_What to work on:_ Record by record, give the entire listing again exactly.

_Input:_
################

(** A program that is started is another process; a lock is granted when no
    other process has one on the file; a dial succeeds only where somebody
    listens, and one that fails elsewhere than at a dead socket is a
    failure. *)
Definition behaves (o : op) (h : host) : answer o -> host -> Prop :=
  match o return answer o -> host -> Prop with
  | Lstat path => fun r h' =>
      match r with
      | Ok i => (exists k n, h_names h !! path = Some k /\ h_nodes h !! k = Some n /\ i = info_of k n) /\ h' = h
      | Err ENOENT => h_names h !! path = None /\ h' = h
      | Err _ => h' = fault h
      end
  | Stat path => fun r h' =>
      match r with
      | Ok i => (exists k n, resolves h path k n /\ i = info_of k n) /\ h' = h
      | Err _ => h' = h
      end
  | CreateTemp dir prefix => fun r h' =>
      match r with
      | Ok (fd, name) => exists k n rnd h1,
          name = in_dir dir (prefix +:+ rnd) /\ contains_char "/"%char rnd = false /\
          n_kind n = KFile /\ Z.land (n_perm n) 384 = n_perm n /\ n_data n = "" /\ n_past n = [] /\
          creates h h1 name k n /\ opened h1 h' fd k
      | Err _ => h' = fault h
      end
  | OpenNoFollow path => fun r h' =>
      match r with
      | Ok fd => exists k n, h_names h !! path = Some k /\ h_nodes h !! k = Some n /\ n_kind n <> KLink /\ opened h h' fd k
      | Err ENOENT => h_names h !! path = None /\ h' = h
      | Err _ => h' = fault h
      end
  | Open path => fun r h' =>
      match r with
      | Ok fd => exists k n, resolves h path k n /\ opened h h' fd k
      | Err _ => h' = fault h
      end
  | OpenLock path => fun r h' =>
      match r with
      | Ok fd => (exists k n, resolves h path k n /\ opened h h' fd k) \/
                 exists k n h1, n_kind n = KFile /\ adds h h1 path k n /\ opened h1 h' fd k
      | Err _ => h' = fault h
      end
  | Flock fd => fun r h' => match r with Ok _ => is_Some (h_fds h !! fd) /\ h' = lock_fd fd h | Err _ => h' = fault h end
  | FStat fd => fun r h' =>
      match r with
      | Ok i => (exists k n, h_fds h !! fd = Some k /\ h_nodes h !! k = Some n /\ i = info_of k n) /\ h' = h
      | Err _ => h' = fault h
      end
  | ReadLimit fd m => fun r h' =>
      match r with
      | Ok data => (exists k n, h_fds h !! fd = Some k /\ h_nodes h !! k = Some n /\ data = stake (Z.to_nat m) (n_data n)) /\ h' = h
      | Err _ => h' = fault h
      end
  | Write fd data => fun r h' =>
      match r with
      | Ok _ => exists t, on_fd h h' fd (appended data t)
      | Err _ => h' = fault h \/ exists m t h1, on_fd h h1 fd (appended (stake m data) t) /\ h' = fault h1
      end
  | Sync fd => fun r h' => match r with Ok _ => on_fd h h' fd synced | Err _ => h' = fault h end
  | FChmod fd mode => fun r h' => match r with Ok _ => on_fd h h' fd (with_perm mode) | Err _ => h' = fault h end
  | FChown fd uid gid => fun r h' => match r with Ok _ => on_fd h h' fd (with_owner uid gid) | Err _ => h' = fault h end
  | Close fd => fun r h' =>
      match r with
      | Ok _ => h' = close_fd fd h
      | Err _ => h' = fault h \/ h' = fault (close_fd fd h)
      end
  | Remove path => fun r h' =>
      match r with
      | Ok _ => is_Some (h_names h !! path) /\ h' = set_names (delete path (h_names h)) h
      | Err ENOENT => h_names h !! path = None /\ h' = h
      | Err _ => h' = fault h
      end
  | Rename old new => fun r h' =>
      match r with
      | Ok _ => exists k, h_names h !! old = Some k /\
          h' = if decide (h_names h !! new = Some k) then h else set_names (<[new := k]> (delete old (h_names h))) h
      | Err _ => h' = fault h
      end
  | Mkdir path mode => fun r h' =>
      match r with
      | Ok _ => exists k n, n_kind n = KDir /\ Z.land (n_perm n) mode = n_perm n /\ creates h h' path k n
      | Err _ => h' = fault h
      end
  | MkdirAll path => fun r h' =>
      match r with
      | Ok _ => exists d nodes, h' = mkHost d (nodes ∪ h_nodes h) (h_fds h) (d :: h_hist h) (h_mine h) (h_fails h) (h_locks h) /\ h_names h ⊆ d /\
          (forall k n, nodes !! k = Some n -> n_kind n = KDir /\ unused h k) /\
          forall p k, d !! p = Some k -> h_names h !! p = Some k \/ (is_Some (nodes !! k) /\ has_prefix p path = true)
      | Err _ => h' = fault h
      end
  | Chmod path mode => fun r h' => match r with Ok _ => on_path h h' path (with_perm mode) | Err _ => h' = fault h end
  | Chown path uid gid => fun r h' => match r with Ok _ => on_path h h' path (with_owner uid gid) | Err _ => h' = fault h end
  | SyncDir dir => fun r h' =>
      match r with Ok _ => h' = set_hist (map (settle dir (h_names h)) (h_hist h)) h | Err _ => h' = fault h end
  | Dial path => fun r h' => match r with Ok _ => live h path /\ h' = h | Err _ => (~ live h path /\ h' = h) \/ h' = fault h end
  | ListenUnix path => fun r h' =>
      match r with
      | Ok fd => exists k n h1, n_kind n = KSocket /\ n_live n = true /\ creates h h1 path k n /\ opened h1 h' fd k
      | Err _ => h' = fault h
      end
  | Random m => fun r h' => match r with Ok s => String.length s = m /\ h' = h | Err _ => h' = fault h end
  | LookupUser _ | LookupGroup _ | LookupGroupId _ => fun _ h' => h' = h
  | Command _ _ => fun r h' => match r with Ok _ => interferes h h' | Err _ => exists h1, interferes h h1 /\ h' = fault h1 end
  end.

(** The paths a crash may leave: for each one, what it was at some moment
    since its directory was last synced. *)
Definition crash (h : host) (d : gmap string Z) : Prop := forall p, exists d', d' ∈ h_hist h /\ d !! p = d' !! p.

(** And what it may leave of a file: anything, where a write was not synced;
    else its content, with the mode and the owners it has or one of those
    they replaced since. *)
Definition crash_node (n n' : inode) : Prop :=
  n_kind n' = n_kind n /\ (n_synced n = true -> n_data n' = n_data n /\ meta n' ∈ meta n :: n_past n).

################

_Solution below:_
(** A program that is started is another process; a lock is granted when no
    other process has one on the file; a dial succeeds only where somebody
    listens, and one that fails elsewhere than at a dead socket is a
    failure. *)
Definition behaves (o : op) (h : host) : answer o -> host -> Prop :=
  match o return answer o -> host -> Prop with
  | Lstat path => fun r h' =>
      match r with
      | Ok i => (exists k n, h_names h !! path = Some k /\ h_nodes h !! k = Some n /\ i = info_of k n) /\ h' = h
      | Err ENOENT => h_names h !! path = None /\ h' = h
      | Err _ => h' = fault h
      end
  | Stat path => fun r h' =>
      match r with
      | Ok i => (exists k n, resolves h path k n /\ i = info_of k n) /\ h' = h
      | Err _ => h' = h
      end
  | CreateTemp dir prefix => fun r h' =>
      match r with
      | Ok (fd, name) => exists k n rnd h1,
          name = in_dir dir (prefix +:+ rnd) /\ contains_char "/"%char rnd = false /\
          n_kind n = KFile /\ Z.land (n_perm n) 384 = n_perm n /\ n_data n = "" /\ n_past n = [] /\
          creates h h1 name k n /\ opened h1 h' fd k
      | Err _ => h' = fault h
      end
  | OpenNoFollow path => fun r h' =>
      match r with
      | Ok fd => exists k n, h_names h !! path = Some k /\ h_nodes h !! k = Some n /\ n_kind n <> KLink /\ opened h h' fd k
      | Err ENOENT => h_names h !! path = None /\ h' = h
      | Err _ => h' = fault h
      end
  | Open path => fun r h' =>
      match r with
      | Ok fd => exists k n, resolves h path k n /\ opened h h' fd k
      | Err _ => h' = fault h
      end
  | OpenLock path => fun r h' =>
      match r with
      | Ok fd => (exists k n, resolves h path k n /\ opened h h' fd k) \/
                 exists k n h1, n_kind n = KFile /\ adds h h1 path k n /\ opened h1 h' fd k
      | Err _ => h' = fault h
      end
  | Flock fd => fun r h' => match r with Ok _ => is_Some (h_fds h !! fd) /\ h' = lock_fd fd h | Err _ => h' = fault h end
  | FStat fd => fun r h' =>
      match r with
      | Ok i => (exists k n, h_fds h !! fd = Some k /\ h_nodes h !! k = Some n /\ i = info_of k n) /\ h' = h
      | Err _ => h' = fault h
      end
  | ReadLimit fd m => fun r h' =>
      match r with
      | Ok data => (exists k n, h_fds h !! fd = Some k /\ h_nodes h !! k = Some n /\ data = stake (Z.to_nat m) (n_data n)) /\ h' = h
      | Err _ => h' = fault h
      end
  | Write fd data => fun r h' =>
      match r with
      | Ok _ => exists t, on_fd h h' fd (appended data t)
      | Err _ => h' = fault h \/ exists m t h1, on_fd h h1 fd (appended (stake m data) t) /\ h' = fault h1
      end
  | Sync fd => fun r h' => match r with Ok _ => on_fd h h' fd synced | Err _ => h' = fault h end
  | FChmod fd mode => fun r h' => match r with Ok _ => on_fd h h' fd (with_perm mode) | Err _ => h' = fault h end
  | FChown fd uid gid => fun r h' => match r with Ok _ => on_fd h h' fd (with_owner uid gid) | Err _ => h' = fault h end
  | Close fd => fun r h' =>
      match r with
      | Ok _ => h' = close_fd fd h
      | Err _ => h' = fault h \/ h' = fault (close_fd fd h)
      end
  | Remove path => fun r h' =>
      match r with
      | Ok _ => is_Some (h_names h !! path) /\ h' = set_names (delete path (h_names h)) h
      | Err ENOENT => h_names h !! path = None /\ h' = h
      | Err _ => h' = fault h
      end
  | Rename old new => fun r h' =>
      match r with
      | Ok _ => exists k, h_names h !! old = Some k /\
          h' = if decide (h_names h !! new = Some k) then h else set_names (<[new := k]> (delete old (h_names h))) h
      | Err _ => h' = fault h
      end
  | Mkdir path mode => fun r h' =>
      match r with
      | Ok _ => exists k n, n_kind n = KDir /\ Z.land (n_perm n) mode = n_perm n /\ creates h h' path k n
      | Err _ => h' = fault h
      end
  | MkdirAll path => fun r h' =>
      match r with
      | Ok _ => exists d nodes, h' = mkHost d (nodes ∪ h_nodes h) (h_fds h) (d :: h_hist h) (h_mine h) (h_fails h) (h_locks h) /\ h_names h ⊆ d /\
          (forall k n, nodes !! k = Some n -> n_kind n = KDir /\ unused h k) /\
          forall p k, d !! p = Some k -> h_names h !! p = Some k \/ (is_Some (nodes !! k) /\ has_prefix p path = true)
      | Err _ => h' = fault h
      end
  | Chmod path mode => fun r h' => match r with Ok _ => on_path h h' path (with_perm mode) | Err _ => h' = fault h end
  | Chown path uid gid => fun r h' => match r with Ok _ => on_path h h' path (with_owner uid gid) | Err _ => h' = fault h end
  | SyncDir dir => fun r h' =>
      match r with Ok _ => h' = set_hist (map (settle dir (h_names h)) (h_hist h)) h | Err _ => h' = fault h end
  | Dial path => fun r h' => match r with Ok _ => live h path /\ h' = h | Err _ => (~ live h path /\ h' = h) \/ h' = fault h end
  | ListenUnix path => fun r h' =>
      match r with
      | Ok fd => exists k n h1, n_kind n = KSocket /\ n_live n = true /\ creates h h1 path k n /\ opened h1 h' fd k
      | Err _ => h' = fault h
      end
  | Random m => fun r h' => match r with Ok s => String.length s = m /\ h' = h | Err _ => h' = fault h end
  | LookupUser _ | LookupGroup _ | LookupGroupId _ => fun _ h' => h' = h
  | Command _ _ => fun r h' => match r with Ok _ => interferes h h' | Err _ => exists h1, interferes h h1 /\ h' = fault h1 end
  end.

(** The paths a crash may leave: for each one, what it was at some moment
    since its directory was last synced. *)
Definition crash (h : host) (d : gmap string Z) : Prop := forall p, exists d', d' ∈ h_hist h /\ d !! p = d' !! p.

(** And what it may leave of a file: anything, where a write was not synced;
    else its content, with the mode and the owners it has or one of those
    they replaced since. *)
Definition crash_node (n n' : inode) : Prop :=
  n_kind n' = n_kind n /\ (n_synced n = true -> n_data n' = n_data n /\ meta n' ∈ meta n :: n_past n).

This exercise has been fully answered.